U.S. Department of Energy
Date of this Version
2012
Citation
Combustion and Flame 159 (2012) 2398–2414;
doi:10.1016/j.combustflame.2012.02.026
Abstract
Differential diffusion alters the balance of reaction and diffusion in turbulent premixed combustion, affecting the performance and emissions of combustion devices. Modelling combustion devices with Probability or Filtered Density Function (PDF or FDF) methods provides an exact treatment for the change in composition due to chemical reaction, while molecular mixing has to be modelled. Previous PDF molecular mixing models do not account for differential diffusion in a manner which satisfies realizability requirements. A new approach for treating differential diffusion, which ensures realizability, is proposed for pairwise-exchange mixing models in general, and applied in the Interaction by Exchange with the Mean (IEM) model of Dopazo [26], and in the Euclidean Minimum Spanning Tree (EMST) model of Subramaniam and Pope [5]. The new differential diffusion models are referred to as IEM-DD and EMST-DD respectively.

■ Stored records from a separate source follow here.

(** The [try] block of [checkAvailability] (lines 325-356): a scan
    error or an empty scan gives the stub slot; the navigation and the
    login are not guarded. *)
Definition check_body (page : nat) (prefs : Preferences.Preferences) : M (list Slot) :=
  goto page (BASE_URL env) NetworkIdle ;;
  page <- ensureLoggedIn page ;;
  realSlots <- try_catch (scanCourtsAndSlots page prefs) (fun _ => ret []) ;;
  if bool_decide (0 < length realSlots)%nat then ret realSlots
  else
    todayIso <- today ;;
    ret [stub_slot todayIso (BASE_URL env) prefs].

(** [export async function checkAvailability(prefs)] (lines 320-360) *)
Definition checkAvailability (prefs : Preferences.Preferences) : M (list Slot) :=
  launch ;;
  new_context ;;
  page <- new_page ;;
  try_finally (check_body page prefs) close_browser.

(** The stub revision ([part_003], lines 136-168): log in, then the stub. *)
Definition stub_check_body (page : nat) (prefs : Preferences.Preferences) : M (list Slot) :=
  goto page (BASE_URL env) NetworkIdle ;;
  page <- ensureLoggedIn page ;;
  todayIso <- today ;;
  ret [stub_slot todayIso (BASE_URL env) prefs].

Definition stub_checkAvailability (prefs : Preferences.Preferences) : M (list Slot) :=
  launch ;;
  new_context ;;
  page <- new_page ;;
  try_finally (stub_check_body page prefs) close_browser.
End Scan.

(** The placeholder module ([part_002], lines 375-385): no browser, a
    fixed slot on today's date. *)
Definition placeholder_checkAvailability (prefs : Preferences.Preferences) : M (list Slot) :=
  todayIso <- today ;;
  ret [{| date_iso := todayIso; time_24h := "19:00"; minutes := 60;
          location := "UBC Tennis Centre – Indoor Court 3"; deep_link := None |}].

(** ** What a slot of the first scanner carries *)

(** Today's date, the duration the preferences ask for (60 or 120
    minutes, whatever the page offers), and a 24-hour time whose hour is
    inside the [start_hour]..[end_hour] window. *)
Definition button_ok (td : string) (prefs : Preferences.Preferences) (sl : Slot) : Prop :=
  date_iso sl = td /\ minutes sl = Legacy.getDesiredMinutes prefs /\
  exists h m, time_24h sl = two_digits (Some h) +:+ ":" +:+ two_digits (Some m) /\
    (Preferences.start_hour prefs ?? 0 <= h < Preferences.end_hour prefs ?? 24)%Z.

Lemma getDesiredMinutes_cases prefs : Legacy.getDesiredMinutes prefs = 60%Z \/ Legacy.getDesiredMinutes prefs = 120%Z.
Proof. unfold Legacy.getDesiredMinutes. case_bool_decide; auto. Qed.

Lemma match_time_at_digits s h mi ap :
  match_time_at s = Some (h, mi, ap) -> h <> "" /\ Js.all_digits h = true /\ mi <> "" /\ Js.all_digits mi = true.
Proof.
  unfold match_time_at. intros ([hh r1] & Hin & Hf)%first_some_Some.
  destruct (TimeFormat.rx_colon_mm r1) as [[mm r2]|] eqn:Hc; [|discriminate].
  destruct (TimeFormat.span_ws r2). injection Hf as <- <- _.
  apply TimeFormat.rx_d12_digits in Hin. apply TimeFormat.rx_colon_mm_digits in Hc. naive_solver.
Qed.

Lemma search_time_digits s h mi ap :
  search_time s = Some (h, mi, ap) -> h <> "" /\ Js.all_digits h = true /\ mi <> "" /\ Js.all_digits mi = true.
Proof.
  induction s as [|c s IH]; [simpl; discriminate|]. cbn [search_time].
  destruct (match_time_at (String c s)) as [[[h' mi'] ap']|] eqn:E; [|exact IH].
  intros [= <- <- <-]. exact (match_time_at_digits _ _ _ _ E).
Qed.

Lemma button_slot_ok td u name prefs raw sl :
  button_slot td u name prefs (Legacy.getDesiredMinutes prefs) raw = Some sl -> button_ok td prefs sl.
Proof.
  unfold button_slot. destruct (search_time _) as [[[h mi] ap]|] eqn:Hs; [|done].
  apply search_time_digits in Hs as (? & ? & ? & ?).
  rewrite !Js.parse_int_digits by done. cbn [fmap option_fmap option_map].
  match goal with |- (if ?c then _ else _) = _ -> _ => destruct c eqn:Hw end; [done|].
  intros [= <-]. apply orb_false_iff in Hw as [Hlt Hge].
  split_and!; [done | done |]. repeat case_match; simpl in *; eexists _, _;
    (split; [reflexivity|]); apply bool_decide_eq_false in Hlt, Hge; lia.
Qed.

Section Invariant.
Context {portal : Portal} (env : Env0) (prefs : Preferences.Preferences) (page : nat) (td : string).

Lemma early_page_ok courtName :
  yields td (scanSingleCourtPage page prefs courtName) (Forall (button_ok td prefs)).
Proof.
  unfold scanSingleCourtPage, select_duration, select_players. yields_skip. yields_skip. yields_skip.
  eapply yields_bind; [keeps_tac | apply yields_today | intros ? ->]. yields_skip.
  apply yields_ret. apply Forall_forall. intros sl (raw & _ & Hr)%list_elem_of_omap. by eapply button_slot_ok.
Qed.

Lemma early_page_keeps courtName : keeps_today (scanSingleCourtPage page prefs courtName).
Proof. unfold scanSingleCourtPage, select_duration, select_players. keeps_tac. Qed.

Lemma court_step_keeps i slots : keeps_today (court_step env page prefs i slots).
Proof. unfold court_step, Legacy.inferCourtName. keeps_tac; apply early_page_keeps. Qed.

Lemma court_step_ok i slots :
  Forall (button_ok td prefs) slots -> yields td (court_step env page prefs i slots) (Forall (button_ok td prefs)).
Proof.
  intros Hs. unfold court_step, Legacy.inferCourtName. yields_skip. yields_skip.
  case_match; [|apply yields_throw]. yields_skip.
  eapply yields_bind; [apply early_page_keeps | apply early_page_ok |].
  intros l Hl. yields_skip. apply yields_ret. by apply Forall_app.
Qed.

(** C26: the loop invariant of the first scanner: every slot its
    [scanCourtsAndSlots] returns carries today's date, the asked
    duration and an hour inside the window, whatever the portal
    answers. *)
Theorem early_scan_invariant :
  yields td (scanCourtsAndSlots env page prefs) (Forall (button_ok td prefs)).
Proof.
  unfold scanCourtsAndSlots. yields_skip.
  apply Loops.yields_for_acc; [apply court_step_keeps | apply court_step_ok | constructor].
Qed.
End Invariant.

(** ** The number of effects *)

Section Costs.
Context {portal : Portal} (env : Env0) (prefs : Preferences.Preferences) (page : nat).

Lemma select_duration_grows m : grows (select_duration page m) 1.
Proof.
  unfold select_duration. eapply grows_mono; [apply grows_try_catch with (a := 1) (b := 0) | lia];
    [grows_auto | intros; apply grows_ret].
Qed.
Lemma select_players_grows : grows (select_players page) 2.
Proof.
  unfold select_players. eapply grows_mono; [apply grows_try_catch with (a := 2) (b := 0) | lia];
    [|intros; apply grows_ret].
  eapply grows_bind_sub with (a := 0); [auto with grows | lia | intros d; cbn [Nat.sub]].
  case_if; [|apply grows_ret]. apply (grows_try_catch _ _ 1 1); [apply grows_perform_ | intros e; grows_auto].
Qed.

#[local] Hint Resolve select_duration_grows select_players_grows : grows.

Lemma early_page_grows courtName : grows (scanSingleCourtPage page prefs courtName) 3.
Proof. unfold scanSingleCourtPage. grows_auto. Qed.
Lemma inferCourtName_grows i : grows (Legacy.inferCourtName page i) 0.
Proof. unfold Legacy.inferCourtName. grows_auto. Qed.

#[local] Hint Resolve early_page_grows inferCourtName_grows : grows.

Results from two and three-dimensional DNS of turbulent premixed methane–air combustion show that mixing rates and conditional statistics of species mass fractions depend on species diffusivities and the combustion regime. Zero-dimensional PDF model results obtained for the two-dimensional DNS case show that the EMST-DD model best reproduces the features that characterize differential diffusion in the DNS. The essential feature of the EMST-DD model, which accounts for its success in turbulent premixed combustion, is that differential mixing rates are imposed within a model which mixes locally in composition space.